Shashi worked till her retirement as Professor and eventually the Dean of the Department of Anatomy. She has taught and trained undergraduates and postgraduates of MSc, MS and PhD since 1972 at AIIMS. She has 67 international and 37 National Research Publications, 27 Chapters in books and has edited/co-edited 13 books and monographs.

== Major research ==

Her major research interests are:

- developmental neurobiology
- quantitative morphology and
- electron microscopy

Her laboratory has mainly focused on the developing human brain.

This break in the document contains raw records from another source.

(** Deleting a key that is there removes its binding: the fresh page stands for
    the map without it, always; a key that is not there gives ErrKeyNotFound. *)
Theorem leaf_delete_refines s id m key
  (Hpm : pm_ok s) (Hlive : live s id) (Hrep : leaf_rep s id m) (Hav : 0 < avail s) :
  match m !! key with
  | Some _ => exists new s', leafDelete id key s = (s', Ret new) /\ extends [new] s s' /\
                leaf_rep s' new (delete key m)
  | None => leafDelete id key s = (s, Fail (Sentinel ErrBTreeKeyNotFound))
  end.
Proof.
  destruct Hrep as (es & Hl & ->). pose proof Hl as [[d Hok] Hs].
  pose proof (map_lookup es key Hs) as Hm. unfold leafDelete.
  rewrite stM_bind_get, (leaf_rep_search _ _ _ _ Hl), stM_bind_lift. cbn [fst snd].
  destruct (_ !! key) as [v|]; [|by rewrite bool_decide_false].
  rewrite bool_decide_true by (by eapply leaf_list_key).
  destruct (Delete_ok s id d es _ Hpm Hlive Hok Hav (lookup_lt_Some _ _ _ Hm)) as (new & s' & E & Hg & Hok').
  exists new, s'. split; [done|]. split; [by apply grew_extends|]. eexists. split.
  - split; [by eexists|]. rewrite remove_at_fmap. by apply sorted_remove_at.
  - by rewrite (map_remove_at _ _ _ _ (sorted_nodup _ Hs) Hm).
Qed.

(** *** Split *)

Lemma sorted_sublist a b (ks : list bytes) : keys_sorted ks -> keys_sorted (sublist a b ks).
Proof.
  intros Hs. apply sorted_of_lookup. intros i j x y Hi Hj Hij.
  apply sublist_lookup in Hi, Hj. apply (keys_sorted_lookup ks (a + i) (a + j)); auto. lia.
Qed.

Lemma sublist_fmap {A B} (f : A -> B) a b (es : list A) : f <$> sublist a b es = sublist a b (f <$> es).
Proof. unfold sublist. by rewrite fmap_take, fmap_drop. Qed.

Lemma leaf_list_sublist s id es a b n :
  keys_sorted (es.*1) -> leaf_ok s id n (sublist a b es) -> leaf_list s id (sublist a b es).
Proof. intros Hs Hok. split; [by exists n|]. rewrite sublist_fmap. by apply sorted_sublist. Qed.

(** The halves of a sorted list of entries, as maps. *)
Lemma split_maps (es : list (bytes * bytes)) mid k (lo := sublist 0 mid es) (hi := sublist mid (length es) es) :
  keys_sorted (es.*1) -> (mid <= length es)%nat -> es.*1 !! mid = Some k ->
  (list_to_map es : kvmap) = list_to_map lo ∪ list_to_map hi /\
  (forall x v, (list_to_map lo : kvmap) !! x = Some v -> bytes_lt x k) /\
  (forall x v, (list_to_map hi : kvmap) !! x = Some v -> ~ bytes_lt x k).
Proof.
  intros Hs Hmid Hk. split; [|split].
  - rewrite <- list_to_map_app. unfold lo, hi. rewrite sublist_split by lia. by rewrite sublist_all.
  - intros x v Hx. apply elem_of_list_to_map_2 in Hx.
    apply list_elem_of_lookup in Hx as [i Hi]. pose proof (lookup_lt_Some _ _ _ Hi) as Hlt.
    unfold lo in *. rewrite sublist_length in Hlt by lia. apply sublist_lookup in Hi. rewrite Nat.add_0_l in Hi.
    apply (keys_sorted_lookup (es.*1) i mid); [done| |done|lia]. by rewrite list_lookup_fmap, Hi.
  - intros x v Hx Hlt. apply elem_of_list_to_map_2 in Hx.
    apply list_elem_of_lookup in Hx as [i Hi]. apply sublist_lookup in Hi.
    assert (Hx : es.*1 !! (mid + i)%nat = Some x) by (by rewrite list_lookup_fmap, Hi).
    destruct i as [|i].
    + rewrite Nat.add_0_r, Hk in Hx. injection Hx as ->. by apply (bytes_lt_irrefl x).
    + apply (bytes_lt_irrefl k). eapply bytes_lt_trans; [|exact Hlt].
      apply (keys_sorted_lookup (es.*1) mid (mid + S i)); auto. lia.
Qed.

(** Splitting a leaf of at least two entries, with two pages left, yields two
    fresh pages whose maps make up the old one: every key of the left one is below
    the split key, none of the right one is, the split key is the first of the
    right page, the halves differ by at most one entry, and their headers count
    their tombstones.  The page that was split still stands for its map.  A page
    with fewer entries is refused. *)
Theorem leaf_split_refines s id m
  (Hpm : pm_ok s) (Hlive : live s id) (Hrep : leaf_rep s id m) (Hav : 1 < avail s) :
  if decide (2 <= size m)%nat then
    exists l r k s' ml mr, Split id s = (s', Ret (l, r, k)) /\ extends [r; l] s s' /\
      leaf_rep s' l ml /\ leaf_rep s' r mr /\ m = ml ∪ mr /\
      (forall x v, ml !! x = Some v -> bytes_lt x k) /\ (forall x v, mr !! x = Some v -> ~ bytes_lt x k) /\
      is_Some (mr !! k) /\ size ml = (size m / 2)%nat /\ (size ml + size mr = size m)%nat /\
      exists el er, leaf_list s' l el /\ leaf_list s' r er /\
        GetTombstoneCount s' l = tomb_count el /\ GetTombstoneCount s' r = tomb_count er
  else Split id s = (s, Fail errSplitMinKeys).
Proof.
  destruct Hrep as (es & [[d Hok] Hs] & ->). pose proof (map_size es (sorted_nodup _ Hs)) as Hsz.
  unfold zlen in Hsz. apply Nat2Z.inj in Hsz. rewrite Hsz. destruct (decide _) as [Hlen|Hlen].
  2:{ unfold Split. rewrite stM_bind_get. unfold Count. rewrite (po_count _ _ _ _ _ _ (proj1 Hok)).
      cbv zeta. rewrite (proj2 (Z.ltb_lt _ 2)); [done|unfold zlen; lia]. }
  destruct (Split_ok s id d es Hpm Hlive Hok Hav Hlen) as (l & r & k & s' & E & Hk & Hg & Hl & Hr & Htl & Htr).
  set (mid := (length es / 2)%nat) in *.
  assert (Hmid : (mid < length es)%nat) by (apply Nat.div_lt; lia).
  destruct (split_maps es mid k Hs ltac:(lia) Hk) as (Hm & Hlo & Hhi).
  pose proof (leaf_list_sublist _ _ _ _ _ _ Hs Hl) as Hll. pose proof (leaf_list_sublist _ _ _ _ _ _ Hs Hr) as Hlr.
  assert (Hsize : forall t a b, leaf_list s' t (sublist a b es) -> (a <= b <= length es)%nat ->
    size (list_to_map (sublist a b es) : kvmap) = (b - a)%nat).
  { intros t a b Ht Hab. pose proof (map_size _ (sorted_nodup _ (ll_sorted _ _ _ Ht))) as H.
    unfold zlen in H. rewrite sublist_length in H by done. lia. }
  exists l, r, k, s', (list_to_map (sublist 0 mid es)), (list_to_map (sublist mid (length es) es)).
  rewrite (Hsize l), (Hsize r) by (done || lia).
  split; [done|]. split; [by apply grew_extends|]. split; [by eexists|]. split; [by eexists|].
  split; [done|]. split; [done|]. split; [done|]. split; [|split; [lia|split; [lia|by eexists _, _]]].
  rewrite list_lookup_fmap in Hk. destruct (es !! mid) as [[k0 v0]|] eqn:He; [|done]. injection Hk as <-.
  exists v0. apply elem_of_list_to_map_1; [apply sorted_nodup, Hlr|].
  apply (list_elem_of_lookup_2 _ 0). unfold sublist. by rewrite (drop_S es (k0, v0) mid He),
    <- (Nat.succ_pred_pos (length es - mid)) by lia.
Qed.

(** *** The guard of the write path *)

(** What [IsFull] computes when the caller passes no value length. *)
Lemma IsFull_key_only s id d es kl :
  leaf_ok s id d es -> 0 <= kl < 2 ^ 31 ->
  IsFull s id kl 0 = over95 (SizeofPageHeader + zlen es * 16 + GetDataEnd s id + 16 + kl).
Proof.
  intros Hok Hkl. pose proof (page_ok_tight _ _ _ _ _ Hok) as Hok'.
  pose proof (po_fit _ _ _ _ _ _ (proj1 Hok')). pose proof (po_data _ _ _ _ _ _ (proj1 Hok')).
  pose proof (zlen_nonneg es). unfold IsFull. cbv zeta. rewrite (po_count _ _ _ _ _ _ (proj1 Hok)).
  unfold SizeofLeafEntry. rewrite !u32_id by (repeat rewrite u32_id; unfold is_u32; off_lia). f_equal. lia.
Qed.

Lemma list_to_map_empty (es : list (bytes * bytes)) :
  NoDup (es.*1) -> (list_to_map es : kvmap) = ∅ -> es = [].
Proof.
  intros Hn Hm. pose proof (map_size es Hn) as H. rewrite Hm, map_size_empty in H.
  destruct es; [done|]. rewrite zlen_cons in H. pose proof (zlen_nonneg es). lia.
Qed.

(** WriteOperation asks IsFull with a value length of 0 before it inserts.  A
    leaf that passes has room for any value of up to 205 bytes: inserting a new key
    never fails with ErrPageFull then.  No larger bound holds: on any empty leaf
    there is a key for which the guard passes and a value of 206 bytes fails. *)
Theorem write_guard_bound s id m
  (Hpm : pm_ok s) (Hlive : live s id) (Hrep : leaf_rep s id m) (Hav : 0 < avail s) :
  (forall key value, m !! key = None -> zlen key < 2 ^ 31 -> IsFull s id (zlen key) 0 = false ->
     zlen value <= 205 ->
     exists new s', Insert id key value s = (s', Ret new) /\ leaf_rep s' new (<[key := value]> m)) /\
  (m = ∅ -> exists key value s', zlen value = 206 /\ IsFull s id (zlen key) 0 = false /\
     Insert id key value s = (s', Fail (Wrap errPageFull "leaf insert entry"))).
Proof.
  destruct Hrep as (es & [[d Hok] Hs] & ->). pose proof (sorted_nodup _ Hs) as Hnd. split.
  - intros key value Hk Hkl Hg Hv. pose proof (zlen_nonneg key) as Hk0.
    rewrite (IsFull_key_only s id d es) in Hg by (done || lia).
    unfold over95 in Hg. apply Z.ltb_ge in Hg. apply not_elem_of_list_to_map_2 in Hk.
    pose proof (po_data _ _ _ _ _ _ (proj1 (page_ok_tight _ _ _ _ _ Hok))). pose proof (zlen_nonneg es).
    assert (Hsz : leaf_size (key, value) = zlen key + zlen value) by done.
    pose proof (Insert_ok s id d es key value Hpm Hlive Hok Hs Hav ltac:(rewrite Hsz; off_lia)) as HI.
    rewrite decide_False, decide_True in HI by (done || (unfold fits; rewrite Hsz; off_lia)).
    destruct HI as (new & s' & E & _ & Hok2 & _). exists new, s'. split; [done|].
    eexists. split; [split; [by eexists|rewrite insert_at_fmap; by apply sorted_insert_at]|].
    by rewrite map_insert_at.
  - intros Hm. apply (list_to_map_empty _ Hnd) in Hm as ->.
    set (key := replicate 3819 0 : bytes). set (value := replicate 206 0 : bytes).
    assert (Hkl : zlen key = 3819) by (unfold zlen, key; by rewrite length_replicate).
    assert (Hvl : zlen value = 206) by (unfold zlen, value; by rewrite length_replicate).
    assert (Hsz : leaf_size (key, value) = 4025) by (unfold leaf_size; cbn [fst snd]; lia).
    assert (Hd : GetDataEnd s id = 0) by (unfold GetDataEnd; by rewrite (po_count _ _ _ _ _ _ (proj1 Hok))).
    pose proof (Insert_ok s id d [] key value Hpm Hlive Hok Hs Hav ltac:(lia)) as H.
    rewrite !decide_False in H by (apply not_elem_of_nil || (unfold fits; rewrite Hsz, Hd, zlen_nil; off_lia)).
    destruct H as (s' & E & _). exists key, value, s'. split; [done|]. split; [|done].
    rewrite (IsFull_key_only s id d []), Hd, Hkl by (done || lia). reflexivity.
Qed.

(** ** The theorems at a concrete page *)

(** Eight pages of which the first two are used, page 1 as a leaf without entries. *)
Definition example_tree : PageManager := (InitLeafPage 1 1 example_pm).1.

Lemma example_tree_ok : pm_ok example_tree /\ live example_tree 1 /\ leaf_rep example_tree 1 ∅.
Proof.
  destruct (InitPage_ok (entry := leaf_entry) example_pm 1 PageTypeLeaf 1) as (s & E & _ & Ho & _);
    [unfold PageTypeLeaf; lia|].
  assert (Es : example_tree = s) by (unfold example_tree, InitLeafPage; by rewrite E).
  pose proof (op_rest _ _ _ Ho) as Hs.
  split; [|split].
  - rewrite Es, Hs. apply pm_ok_mem. constructor; cbn; try constructor; lia.
  - rewrite Es, Hs. split; [cbn; lia|split; [cbn; lia|apply not_elem_of_nil]].
  - exists []. split; [|done]. split; [exists 0; exact example_leaf|constructor].
Qed.

Lemma example_tree_avail : avail example_tree = 6.
Proof. vm_compute. reflexivity. Qed.

Definition value1 : bytes := [1; 0; 0; 0; 0; 0; 0; 0; 0; 5].
Definition example_entries : list (bytes * bytes) := [([7], value1); ([8], value1)].

Lemma example_leaf2 : exists s, pm_ok s /\ live s 1 /\ leaf_rep s 1 (list_to_map example_entries) /\ avail s = 6.
Proof.
  destruct example_tree_ok as (Hpm & Hl & _).
  destruct (InsertLeafEntry_ok _ 1 0 [] 0 [7] value1 example_leaf (le_n _)) as (s1 & _ & Hok1 & Ho1 & _);
    [vm_compute; discriminate|].
  destruct (InsertLeafEntry_ok s1 1 11 [([7], value1)] 1 [8] value1 Hok1 (le_n _)) as (s2 & _ & Hok2 & Ho2 & _);
    [vm_compute; discriminate|].
  pose proof (op_rest _ _ _ (only_page_trans _ _ _ _ Ho1 Ho2)) as Hs.
  exists s2. rewrite Hs. split; [by apply pm_ok_mem|]. split; [exact Hl|]. split; [|exact example_tree_avail].
  rewrite <- Hs. exists example_entries. split; [|done]. split; [by exists 22|]. repeat constructor.
Qed.

Lemma leaf_get_refines_witness :
  exists s, leafGet s 1 [8] = Ret value1 /\ leafGet s 1 [9] = Fail (Sentinel ErrBTreeKeyNotFound).
Proof.
  destruct example_leaf2 as (s & _ & _ & Hrep & _). exists s. split.
  - exact (leaf_get_refines s 1 _ [8] Hrep).
  - exact (leaf_get_refines s 1 _ [9] Hrep).
Defined.

Lemma leaf_insert_refines_witness :
  exists new s', Insert 1 [9] value1 example_tree = (s', Ret new) /\ leaf_rep s' new {[ [9] := value1 ]} /\
    leaf_rep s' 1 ∅.
Proof.
  destruct example_tree_ok as (Hpm & Hl & Hrep).
  pose proof (leaf_insert_refines example_tree 1 ∅ [9] value1 Hpm Hl Hrep
    ltac:(rewrite example_tree_avail; lia) eq_refl) as H.
  rewrite lookup_empty, decide_True in H by (vm_compute; discriminate).
  destruct H as (new & s' & E & Hx & R). exists new, s'. split; [exact E|]. split; [exact R|].
  by apply Hx.
Defined.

The human spinal cord, visual pathway, cerebellar nuclei and the autonomic innervation of human urinary bladder have been studied to highlight the critical time periods during which these regions are susceptible to alterations in the micro-environment of the fetus that could result in related developmental abnormalities. The studies provided baseline data for comparison with pathological material and animal experiments as well as helped in better understanding of processes involved in the development of these regions at the molecular level.

== Recognition ==

Shashi, an elected fellow of the National Academy of Medical Sciences, has been recognized for her work with many awards and honors. She won the Shanti Swarup Bhatnagar Prize of CSIR in 1990 and the BK Bachhawat Lifetime Achievement Award in 2013.

She holds life memberships with:

- International Brain Research Organization
- Indian Group of International Society for Stereology
- Indian Academy of Neurosciences
- Electron microscopic Society of India
- Delhi Association of Morphological Sciences

She has been a member of the Indian Cancer Society since 1999.